(Problem) Search the material below for the word "stMaxDiscoveryKeys". Copy every line where it is found.

(Data for processing)
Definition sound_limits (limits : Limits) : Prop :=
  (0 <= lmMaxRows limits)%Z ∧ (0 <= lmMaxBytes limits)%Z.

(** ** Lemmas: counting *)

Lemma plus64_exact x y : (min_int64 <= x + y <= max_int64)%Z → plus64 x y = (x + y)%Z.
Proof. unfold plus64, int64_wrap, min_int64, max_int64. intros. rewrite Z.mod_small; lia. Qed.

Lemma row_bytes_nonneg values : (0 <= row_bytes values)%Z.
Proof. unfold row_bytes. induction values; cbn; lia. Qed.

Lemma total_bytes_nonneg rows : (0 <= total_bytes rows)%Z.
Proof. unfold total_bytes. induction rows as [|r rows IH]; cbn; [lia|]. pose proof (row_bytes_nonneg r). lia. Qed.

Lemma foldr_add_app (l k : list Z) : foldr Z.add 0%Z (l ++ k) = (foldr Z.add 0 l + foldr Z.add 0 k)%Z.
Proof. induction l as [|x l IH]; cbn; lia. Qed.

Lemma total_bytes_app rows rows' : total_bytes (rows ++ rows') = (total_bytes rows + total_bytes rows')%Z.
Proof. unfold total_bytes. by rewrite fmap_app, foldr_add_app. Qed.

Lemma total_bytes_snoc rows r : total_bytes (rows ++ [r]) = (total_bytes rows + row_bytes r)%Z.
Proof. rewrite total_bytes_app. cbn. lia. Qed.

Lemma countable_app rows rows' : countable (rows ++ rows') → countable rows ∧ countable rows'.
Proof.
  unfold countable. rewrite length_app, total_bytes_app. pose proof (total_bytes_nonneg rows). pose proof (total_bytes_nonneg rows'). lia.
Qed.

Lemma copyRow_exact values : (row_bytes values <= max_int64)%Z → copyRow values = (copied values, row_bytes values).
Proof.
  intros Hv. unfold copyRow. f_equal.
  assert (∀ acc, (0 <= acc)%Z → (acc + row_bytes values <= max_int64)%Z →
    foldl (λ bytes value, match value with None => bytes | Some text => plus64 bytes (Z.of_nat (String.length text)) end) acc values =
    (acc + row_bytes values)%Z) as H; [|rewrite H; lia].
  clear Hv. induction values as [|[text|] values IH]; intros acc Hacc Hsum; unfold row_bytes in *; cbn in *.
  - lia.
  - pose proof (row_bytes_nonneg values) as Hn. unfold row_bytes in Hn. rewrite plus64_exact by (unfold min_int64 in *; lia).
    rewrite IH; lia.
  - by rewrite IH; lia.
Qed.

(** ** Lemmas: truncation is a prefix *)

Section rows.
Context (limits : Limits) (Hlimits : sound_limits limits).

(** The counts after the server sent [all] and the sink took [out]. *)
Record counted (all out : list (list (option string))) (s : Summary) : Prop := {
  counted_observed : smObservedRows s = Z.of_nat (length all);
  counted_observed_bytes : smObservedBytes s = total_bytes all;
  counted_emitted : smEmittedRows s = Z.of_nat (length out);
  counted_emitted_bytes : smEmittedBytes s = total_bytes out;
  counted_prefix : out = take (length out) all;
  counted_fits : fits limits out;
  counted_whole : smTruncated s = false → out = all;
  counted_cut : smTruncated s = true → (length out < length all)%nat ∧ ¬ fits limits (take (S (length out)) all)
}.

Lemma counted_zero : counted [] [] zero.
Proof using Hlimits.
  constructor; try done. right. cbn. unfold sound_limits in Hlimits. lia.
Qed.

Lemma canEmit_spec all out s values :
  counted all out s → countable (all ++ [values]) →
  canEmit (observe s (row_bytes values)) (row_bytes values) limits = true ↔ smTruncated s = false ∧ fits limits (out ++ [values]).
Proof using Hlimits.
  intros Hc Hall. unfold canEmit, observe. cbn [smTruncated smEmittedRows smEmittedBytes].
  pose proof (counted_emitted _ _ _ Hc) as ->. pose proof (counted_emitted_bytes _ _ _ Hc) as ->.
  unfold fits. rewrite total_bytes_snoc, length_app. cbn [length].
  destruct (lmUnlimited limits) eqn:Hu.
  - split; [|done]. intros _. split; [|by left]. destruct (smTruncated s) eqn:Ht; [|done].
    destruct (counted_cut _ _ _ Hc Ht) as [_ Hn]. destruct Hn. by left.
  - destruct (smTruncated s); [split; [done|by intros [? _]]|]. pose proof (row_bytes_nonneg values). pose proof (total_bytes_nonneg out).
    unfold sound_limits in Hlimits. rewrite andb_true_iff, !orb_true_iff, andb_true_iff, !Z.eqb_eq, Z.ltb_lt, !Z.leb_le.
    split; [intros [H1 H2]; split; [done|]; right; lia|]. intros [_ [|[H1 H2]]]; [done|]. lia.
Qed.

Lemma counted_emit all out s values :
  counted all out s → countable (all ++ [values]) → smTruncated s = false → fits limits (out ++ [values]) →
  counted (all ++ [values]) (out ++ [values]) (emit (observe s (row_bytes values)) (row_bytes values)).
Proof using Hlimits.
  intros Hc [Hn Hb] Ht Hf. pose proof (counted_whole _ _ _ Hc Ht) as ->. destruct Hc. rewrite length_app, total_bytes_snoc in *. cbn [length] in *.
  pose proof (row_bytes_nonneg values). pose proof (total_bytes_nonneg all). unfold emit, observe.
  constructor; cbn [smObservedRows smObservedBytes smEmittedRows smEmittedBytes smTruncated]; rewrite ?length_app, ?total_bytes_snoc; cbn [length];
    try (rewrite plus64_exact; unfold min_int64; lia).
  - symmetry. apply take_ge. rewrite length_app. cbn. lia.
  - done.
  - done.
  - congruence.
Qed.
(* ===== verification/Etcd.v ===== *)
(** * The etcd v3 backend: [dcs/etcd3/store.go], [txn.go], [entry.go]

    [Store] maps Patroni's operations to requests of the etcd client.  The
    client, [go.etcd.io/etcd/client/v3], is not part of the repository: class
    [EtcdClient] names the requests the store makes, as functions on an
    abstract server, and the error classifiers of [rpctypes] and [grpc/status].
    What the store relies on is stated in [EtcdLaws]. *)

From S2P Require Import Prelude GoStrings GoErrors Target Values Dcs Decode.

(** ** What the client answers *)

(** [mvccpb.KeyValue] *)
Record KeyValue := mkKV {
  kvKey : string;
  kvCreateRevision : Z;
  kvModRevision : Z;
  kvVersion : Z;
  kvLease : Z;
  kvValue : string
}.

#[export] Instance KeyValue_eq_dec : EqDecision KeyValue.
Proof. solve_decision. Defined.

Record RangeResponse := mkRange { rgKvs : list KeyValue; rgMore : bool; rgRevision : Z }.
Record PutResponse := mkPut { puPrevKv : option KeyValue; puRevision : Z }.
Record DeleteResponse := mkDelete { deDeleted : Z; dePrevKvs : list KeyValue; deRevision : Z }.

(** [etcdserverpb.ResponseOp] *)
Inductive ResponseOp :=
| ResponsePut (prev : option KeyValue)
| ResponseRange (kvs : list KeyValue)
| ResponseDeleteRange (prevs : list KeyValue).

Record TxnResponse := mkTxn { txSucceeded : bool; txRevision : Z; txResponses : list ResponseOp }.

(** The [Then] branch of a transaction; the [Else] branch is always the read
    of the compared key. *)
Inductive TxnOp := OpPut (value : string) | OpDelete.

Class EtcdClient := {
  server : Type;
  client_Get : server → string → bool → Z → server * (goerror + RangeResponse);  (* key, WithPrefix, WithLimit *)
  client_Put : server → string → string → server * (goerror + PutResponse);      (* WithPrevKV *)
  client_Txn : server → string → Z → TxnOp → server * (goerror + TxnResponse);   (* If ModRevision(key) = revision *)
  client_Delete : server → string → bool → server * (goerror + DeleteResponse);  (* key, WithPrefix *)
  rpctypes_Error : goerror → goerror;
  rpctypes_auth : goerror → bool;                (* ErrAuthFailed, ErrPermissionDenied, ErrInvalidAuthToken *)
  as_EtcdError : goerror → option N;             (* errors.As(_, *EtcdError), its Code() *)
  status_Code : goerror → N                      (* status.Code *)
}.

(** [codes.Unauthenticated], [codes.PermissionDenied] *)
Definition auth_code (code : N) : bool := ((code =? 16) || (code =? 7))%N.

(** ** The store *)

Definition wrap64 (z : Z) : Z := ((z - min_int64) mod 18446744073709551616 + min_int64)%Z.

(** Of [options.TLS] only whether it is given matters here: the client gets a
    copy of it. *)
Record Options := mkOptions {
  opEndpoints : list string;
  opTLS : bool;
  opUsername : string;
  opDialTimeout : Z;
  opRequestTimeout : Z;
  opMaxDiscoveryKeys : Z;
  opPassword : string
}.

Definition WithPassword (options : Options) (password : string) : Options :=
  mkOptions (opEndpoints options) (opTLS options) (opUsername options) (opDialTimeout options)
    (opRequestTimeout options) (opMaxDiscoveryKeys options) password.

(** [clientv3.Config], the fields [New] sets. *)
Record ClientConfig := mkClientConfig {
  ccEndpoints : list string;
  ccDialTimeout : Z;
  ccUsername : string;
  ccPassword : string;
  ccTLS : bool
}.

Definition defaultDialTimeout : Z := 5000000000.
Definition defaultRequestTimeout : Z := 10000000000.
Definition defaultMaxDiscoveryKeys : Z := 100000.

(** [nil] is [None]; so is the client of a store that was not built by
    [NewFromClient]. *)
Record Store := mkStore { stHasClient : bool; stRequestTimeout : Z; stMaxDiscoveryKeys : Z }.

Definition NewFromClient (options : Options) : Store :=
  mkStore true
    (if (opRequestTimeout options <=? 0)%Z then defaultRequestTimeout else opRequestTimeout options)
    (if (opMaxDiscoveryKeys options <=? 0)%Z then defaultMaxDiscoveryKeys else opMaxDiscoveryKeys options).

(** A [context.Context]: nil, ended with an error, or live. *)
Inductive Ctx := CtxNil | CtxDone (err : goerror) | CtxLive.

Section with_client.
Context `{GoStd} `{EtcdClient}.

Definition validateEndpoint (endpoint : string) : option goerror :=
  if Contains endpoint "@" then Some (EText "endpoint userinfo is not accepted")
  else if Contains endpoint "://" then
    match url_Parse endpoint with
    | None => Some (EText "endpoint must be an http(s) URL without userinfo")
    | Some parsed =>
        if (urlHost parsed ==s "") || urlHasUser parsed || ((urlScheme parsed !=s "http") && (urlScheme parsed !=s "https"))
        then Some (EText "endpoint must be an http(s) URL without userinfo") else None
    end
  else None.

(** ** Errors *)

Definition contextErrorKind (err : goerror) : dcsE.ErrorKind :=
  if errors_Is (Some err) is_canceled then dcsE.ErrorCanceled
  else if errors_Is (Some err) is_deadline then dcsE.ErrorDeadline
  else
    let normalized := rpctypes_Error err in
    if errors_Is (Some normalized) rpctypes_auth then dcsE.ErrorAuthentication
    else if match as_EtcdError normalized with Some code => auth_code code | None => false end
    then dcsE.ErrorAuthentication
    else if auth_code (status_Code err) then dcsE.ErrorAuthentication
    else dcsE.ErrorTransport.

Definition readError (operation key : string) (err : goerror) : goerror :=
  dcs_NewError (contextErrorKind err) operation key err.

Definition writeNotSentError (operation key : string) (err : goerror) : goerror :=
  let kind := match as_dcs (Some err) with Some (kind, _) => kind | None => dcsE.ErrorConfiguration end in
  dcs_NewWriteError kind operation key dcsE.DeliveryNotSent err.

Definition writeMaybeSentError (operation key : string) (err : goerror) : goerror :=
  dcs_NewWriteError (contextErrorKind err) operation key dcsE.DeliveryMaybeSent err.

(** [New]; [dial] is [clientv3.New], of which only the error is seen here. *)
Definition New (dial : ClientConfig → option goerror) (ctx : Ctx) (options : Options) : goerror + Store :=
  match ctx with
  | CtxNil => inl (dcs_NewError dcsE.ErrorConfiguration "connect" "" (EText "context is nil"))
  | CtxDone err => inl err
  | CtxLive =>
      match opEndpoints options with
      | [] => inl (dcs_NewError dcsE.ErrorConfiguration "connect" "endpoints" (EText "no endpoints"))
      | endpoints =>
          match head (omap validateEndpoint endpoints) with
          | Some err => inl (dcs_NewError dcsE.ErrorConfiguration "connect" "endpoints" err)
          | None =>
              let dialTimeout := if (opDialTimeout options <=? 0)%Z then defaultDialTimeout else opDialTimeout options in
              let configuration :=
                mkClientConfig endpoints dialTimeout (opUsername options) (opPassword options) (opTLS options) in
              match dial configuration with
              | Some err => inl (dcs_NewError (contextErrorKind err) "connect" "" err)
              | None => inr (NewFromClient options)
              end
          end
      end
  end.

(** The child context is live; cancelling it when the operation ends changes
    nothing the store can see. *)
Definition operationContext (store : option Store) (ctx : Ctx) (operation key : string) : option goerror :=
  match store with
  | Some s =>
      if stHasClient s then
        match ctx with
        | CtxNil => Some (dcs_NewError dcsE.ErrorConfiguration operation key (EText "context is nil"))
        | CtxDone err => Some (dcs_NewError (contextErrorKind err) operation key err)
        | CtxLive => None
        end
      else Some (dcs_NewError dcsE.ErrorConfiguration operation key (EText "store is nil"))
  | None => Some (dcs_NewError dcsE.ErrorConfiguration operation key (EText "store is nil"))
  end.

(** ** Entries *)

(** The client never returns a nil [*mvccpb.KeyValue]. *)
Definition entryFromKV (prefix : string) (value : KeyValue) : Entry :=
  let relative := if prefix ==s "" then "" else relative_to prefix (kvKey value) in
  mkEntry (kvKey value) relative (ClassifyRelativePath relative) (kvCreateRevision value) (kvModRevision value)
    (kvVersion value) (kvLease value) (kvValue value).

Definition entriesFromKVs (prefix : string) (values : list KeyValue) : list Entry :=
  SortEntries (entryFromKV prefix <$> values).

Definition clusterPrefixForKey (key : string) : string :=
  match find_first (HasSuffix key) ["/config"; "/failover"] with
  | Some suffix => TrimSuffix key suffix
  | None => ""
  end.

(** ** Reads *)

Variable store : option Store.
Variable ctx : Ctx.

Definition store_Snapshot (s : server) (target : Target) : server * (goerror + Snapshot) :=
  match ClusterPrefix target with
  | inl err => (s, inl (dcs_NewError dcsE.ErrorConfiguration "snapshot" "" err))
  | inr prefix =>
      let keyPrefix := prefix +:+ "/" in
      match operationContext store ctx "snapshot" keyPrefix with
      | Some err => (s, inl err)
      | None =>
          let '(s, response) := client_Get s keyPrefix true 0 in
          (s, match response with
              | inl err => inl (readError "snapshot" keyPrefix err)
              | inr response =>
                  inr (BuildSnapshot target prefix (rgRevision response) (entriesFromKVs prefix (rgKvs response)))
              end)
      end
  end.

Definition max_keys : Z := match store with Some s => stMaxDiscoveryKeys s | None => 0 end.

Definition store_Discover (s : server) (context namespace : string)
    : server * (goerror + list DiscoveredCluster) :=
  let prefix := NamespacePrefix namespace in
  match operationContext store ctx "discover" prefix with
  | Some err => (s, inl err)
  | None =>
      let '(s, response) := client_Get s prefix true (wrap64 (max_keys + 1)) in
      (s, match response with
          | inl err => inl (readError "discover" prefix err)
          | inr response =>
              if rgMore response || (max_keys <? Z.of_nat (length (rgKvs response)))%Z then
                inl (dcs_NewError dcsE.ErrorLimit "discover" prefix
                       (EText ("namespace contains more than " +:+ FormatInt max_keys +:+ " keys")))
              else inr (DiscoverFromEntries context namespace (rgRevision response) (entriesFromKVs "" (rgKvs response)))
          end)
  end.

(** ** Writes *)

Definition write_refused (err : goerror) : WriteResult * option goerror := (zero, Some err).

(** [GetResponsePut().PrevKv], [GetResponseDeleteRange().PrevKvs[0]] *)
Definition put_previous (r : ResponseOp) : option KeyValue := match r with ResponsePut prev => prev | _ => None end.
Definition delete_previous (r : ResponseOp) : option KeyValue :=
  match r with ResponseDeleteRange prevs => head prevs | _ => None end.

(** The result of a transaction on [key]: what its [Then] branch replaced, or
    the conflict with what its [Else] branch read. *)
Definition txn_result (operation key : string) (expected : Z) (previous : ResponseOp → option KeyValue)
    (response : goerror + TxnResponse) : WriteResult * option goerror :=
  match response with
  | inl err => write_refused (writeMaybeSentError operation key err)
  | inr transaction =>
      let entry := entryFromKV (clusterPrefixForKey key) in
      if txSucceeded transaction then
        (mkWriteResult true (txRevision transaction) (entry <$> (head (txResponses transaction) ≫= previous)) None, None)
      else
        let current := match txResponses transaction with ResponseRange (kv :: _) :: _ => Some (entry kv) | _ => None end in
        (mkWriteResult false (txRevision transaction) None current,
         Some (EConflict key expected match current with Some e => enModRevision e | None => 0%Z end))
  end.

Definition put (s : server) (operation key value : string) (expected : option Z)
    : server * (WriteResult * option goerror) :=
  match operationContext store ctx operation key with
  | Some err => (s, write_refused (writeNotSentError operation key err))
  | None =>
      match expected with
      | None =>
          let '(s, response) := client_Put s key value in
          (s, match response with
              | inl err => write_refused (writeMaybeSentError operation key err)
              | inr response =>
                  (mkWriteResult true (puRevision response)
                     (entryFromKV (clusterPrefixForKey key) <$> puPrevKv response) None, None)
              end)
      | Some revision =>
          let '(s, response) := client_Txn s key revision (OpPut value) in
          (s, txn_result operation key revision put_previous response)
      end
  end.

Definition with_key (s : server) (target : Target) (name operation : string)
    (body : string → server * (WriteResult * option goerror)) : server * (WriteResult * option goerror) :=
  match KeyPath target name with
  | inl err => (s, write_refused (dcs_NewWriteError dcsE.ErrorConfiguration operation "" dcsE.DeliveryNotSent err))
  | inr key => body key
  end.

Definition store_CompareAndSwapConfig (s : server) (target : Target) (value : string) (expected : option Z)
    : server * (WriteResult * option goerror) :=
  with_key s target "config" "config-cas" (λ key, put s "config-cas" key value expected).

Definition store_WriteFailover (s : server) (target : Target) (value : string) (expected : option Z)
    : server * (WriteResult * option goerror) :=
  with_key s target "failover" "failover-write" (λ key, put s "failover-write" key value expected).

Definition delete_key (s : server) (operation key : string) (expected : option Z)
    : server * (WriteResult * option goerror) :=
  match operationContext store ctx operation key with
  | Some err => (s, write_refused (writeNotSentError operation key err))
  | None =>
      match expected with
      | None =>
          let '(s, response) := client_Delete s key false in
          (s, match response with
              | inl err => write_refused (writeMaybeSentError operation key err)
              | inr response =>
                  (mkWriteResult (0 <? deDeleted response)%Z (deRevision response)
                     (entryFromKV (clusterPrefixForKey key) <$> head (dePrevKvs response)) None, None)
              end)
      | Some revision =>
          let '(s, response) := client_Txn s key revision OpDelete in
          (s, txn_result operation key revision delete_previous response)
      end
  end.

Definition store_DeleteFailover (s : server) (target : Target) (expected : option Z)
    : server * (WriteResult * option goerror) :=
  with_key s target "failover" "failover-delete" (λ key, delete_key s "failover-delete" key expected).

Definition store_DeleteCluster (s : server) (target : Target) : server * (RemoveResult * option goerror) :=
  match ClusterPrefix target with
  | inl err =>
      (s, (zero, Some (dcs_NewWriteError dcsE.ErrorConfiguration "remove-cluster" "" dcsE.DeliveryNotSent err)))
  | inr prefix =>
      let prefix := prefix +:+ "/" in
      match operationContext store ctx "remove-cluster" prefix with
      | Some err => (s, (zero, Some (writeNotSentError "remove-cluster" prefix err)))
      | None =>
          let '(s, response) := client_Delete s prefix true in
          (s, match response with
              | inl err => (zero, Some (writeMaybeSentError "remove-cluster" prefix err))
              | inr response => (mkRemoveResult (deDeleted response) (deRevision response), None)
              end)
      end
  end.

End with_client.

(Solution for this problem)
Record Store := mkStore { stHasClient : bool; stRequestTimeout : Z; stMaxDiscoveryKeys : Z }.
Definition max_keys : Z := match store with Some s => stMaxDiscoveryKeys s | None => 0 end.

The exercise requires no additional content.